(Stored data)
(** ** Queueing *)

(** A command that a transaction queues. *)
Definition queueable (parts : list RespFrame) : bool :=
  match parts with
  | BulkString (Some b) :: _ =>
      not_sync b
      && negb (bool_decide (trim_uppercase b ∈
           [B "MONITOR"; B "MULTI"; B "EXEC"; B "DISCARD"; B "WATCH"; B "UNWATCH"; B "PUBLISH"; B "SUBSCRIBE";
            B "UNSUBSCRIBE"; B "PSUBSCRIBE"; B "PUNSUBSCRIBE"; B "AUTH"; B "REPLCONF"]))
  | _ => false
  end.

Lemma find_command_none {A} name (l : list (bytes * A)) : name ∉ l.*1 -> find_command name l = None.
Proof.
  induction l as [|[n a] l IH]; [done|]. intros [Hn Hl]%not_elem_of_cons. cbn [find_command]. simpl in Hn.
  rewrite bool_decide_eq_false_2 by congruence. by apply IH.
Qed.

Lemma queueable_inv parts :
  queueable parts = true ->
  exists b args, parts = BulkString (Some b) :: args /\ not_sync b = true
    /\ (forall id, control_command (ZS := ZS) (trim_uppercase b) id parts = None)
    /\ should_queue_command (trim_uppercase b) = true.
Proof.
  unfold queueable. destruct parts as [|[| | |[b|]| | | | | | |] args]; try done.
  intros [Hs Hn]%andb_true_iff. apply negb_true_iff, bool_decide_eq_false in Hn. exists b, args. split_and!; [done|done| |].
  - intros id. by apply find_command_none.
  - unfold should_queue_command. rewrite bool_decide_eq_false_2; [done|]. intros Hin. apply Hn. set_solver.
Qed.

Definition queued : RespFrame := SimpleString (B "QUEUED").

(** The connection with more commands in its queue. *)
Definition enqueue (commands : list (list RespFrame)) (c : Connection) : Connection :=
  let t := transaction_state c in
  set_tx (mkTx (in_transaction t) (queued_commands t ++ commands) (watched_keys t) (aborted t)) c.

Lemma enqueue_nil c : enqueue [] c = c.
Proof. unfold enqueue. rewrite app_nil_r. by destruct c as [? ? ? ? ? ? [] ? ?]. Qed.

Lemma enqueue_enqueue l1 l2 c : enqueue l2 (enqueue l1 c) = enqueue (l1 ++ l2) c.
Proof. unfold enqueue, set_tx. simpl. by rewrite app_assoc. Qed.

Lemma put_same_conn id c (s : Server) : connections s !! id = Some c -> put_conn id c s = s.
Proof.
  intros Hc. unfold put_conn, on_conn, set_connections, set_core, connections in *. destruct s as [[e m cs] ? ? ? ? ? ? ? ? ? ? ? ? ? ? ?]. simpl in *.
  f_equal. f_equal. apply map_eq. intros j. destruct (decide (j = id)) as [->|Hne];
    [by rewrite lookup_alter_eq, Hc|by rewrite lookup_alter_ne].
Qed.

Lemma queue_one (s : Server) id c parts w :
  connections s !! id = Some c -> admitted s c -> in_transaction (transaction_state c) = true -> queueable parts = true ->
  run_handler (process_request (Array (Some parts)) id) w s = (w, put_conn id (enqueue [parts] c) s, Ok queued).
Proof.
  intros Hc Ha Ht (b & args & -> & Hs & Hk & Hq)%queueable_inv.
  change (Array (Some (BulkString (Some b) :: args))) with (command_frame b args). rewrite (process_request_frame b args id Hs).
  rewrite (process_frame_admitted _ _ _ _ _ _ Hc Ha). cbv zeta. rewrite Hk, Ht, Hq. cbn [andb].
  unfold conn_command. by rewrite (run_with_connection _ _ _ _ _ Hc).
Qed.

Lemma queue_all id commands : forall (s : Server) c rest w,
  connections s !! id = Some c -> admitted s c -> in_transaction (transaction_state c) = true ->
  Forall (fun parts => queueable parts = true) commands ->
  process_frames id (map (fun parts => Array (Some parts)) commands ++ rest) w s
  = (let '(w', s', r) := process_frames id rest w (put_conn id (enqueue commands c) (counted (length commands) s)) in
     (w', s', let? l := r in Ok (replicate (length commands) queued ++ l))).
Proof.
  induction commands as [|parts commands IH]; intros s c rest w Hc Ha Ht Hq; cbn [map app length replicate].
  - cbn [counted]. rewrite enqueue_nil, (put_same_conn _ _ _ Hc). destruct (process_frames id rest w s) as [[w' s'] [l|e|]]; done.
  - apply Forall_cons in Hq as [Hp Hq]. cbn [process_frames]. rewrite (queue_one (on_stats count_command s) _ _ _ _ Hc Ha Ht Hp).
    rewrite (IH _ (enqueue [parts] c)); [|by eapply lookup_put_conn|by destruct Ha; [left|right]|done|done].
    rewrite counted_put, put_put_conn, enqueue_enqueue. cbn [app counted].
    destruct (process_frames id rest w _) as [[w' s'] [l|e|]]; done.
Qed.
(** X25. A position on BSC is valued at the fixed price 0.001 BNB per
    token: revaluing positions that are all on BSC gives the same result
    whatever the price sources answer, with a current value of the
    quantity received times 0.001 and a profit of that value minus the
    amount spent, and revaluing again changes nothing. *)
Theorem bsc_positions_are_valued_at_a_fixed_price
        (w w' : world) (positions : list purchase) :
  Forall (fun p => chain p = "bsc") positions ->
  updateProfitLoss parseFloat w positions = updateProfitLoss parseFloat w' positions
  /\ updateProfitLoss parseFloat w (updateProfitLoss parseFloat w positions)
     = updateProfitLoss parseFloat w positions
  /\ Forall2 (fun p q => currentValue q = (quantityReceived parseFloat p * 0.001)%float
                         /\ profitLoss q = (currentValue q - amount p)%float)
             positions (updateProfitLoss parseFloat w positions).
Proof.
  intros Hbsc.
  assert (Hkept : Forall (fun p => chain p = "bsc")
                    (revalue parseFloat (Some 0.001%float) <$> positions)).
  { apply Forall_fmap. eapply Forall_impl; [exact Hbsc|]. intros p Hp. cbn beta.
    unfold compose. by destruct (revalue_bsc_fixed p) as (_ & -> & _). }
  rewrite !(updateProfitLoss_bsc _ positions Hbsc).
  split; [done|]. split.
  - rewrite (updateProfitLoss_bsc _ _ Hkept), <- list_fmap_compose.
    apply list_fmap_ext. intros n p _. exact (proj1 (revalue_bsc_fixed p)).
  - apply Forall2_fmap_r, Forall_Forall2_diag, Forall_forall.
    intros p _. cbn beta. by destruct (revalue_bsc_fixed p) as (_ & _ & Hv & Hl).
Qed.

End MockPriceFacts.

Lemma bsc_positions_are_valued_at_a_fixed_price_witness :
  ProfitTracker.updateProfitLoss (fun _ => 42%float) jupiter [position_bsc]
  = ProfitTracker.updateProfitLoss (fun _ => 42%float)
      {| ProfitTracker.jupiterQuote := fun _ _ => Venue.Throws "down" |} [position_bsc].
Proof.
  destruct (bsc_positions_are_valued_at_a_fixed_price (fun _ => 42%float) jupiter
              {| ProfitTracker.jupiterQuote := fun _ _ => Venue.Throws "down" |}
              [position_bsc]) as (H & _).
  - repeat constructor.
  - exact H.
Defined.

- _Assignment_
Among the records above, extract exactly the lines from the line with "(trim_uppercase b) = true." to the line with "Definition queued : RespFrame", both lines included, and leave out the rest.

- _Worked solution_
    /\ should_queue_command (trim_uppercase b) = true.
Proof.
  unfold queueable. destruct parts as [|[| | |[b|]| | | | | | |] args]; try done.
  intros [Hs Hn]%andb_true_iff. apply negb_true_iff, bool_decide_eq_false in Hn. exists b, args. split_and!; [done|done| |].
  - intros id. by apply find_command_none.
  - unfold should_queue_command. rewrite bool_decide_eq_false_2; [done|]. intros Hin. apply Hn. set_solver.
Qed.

Definition queued : RespFrame := SimpleString (B "QUEUED").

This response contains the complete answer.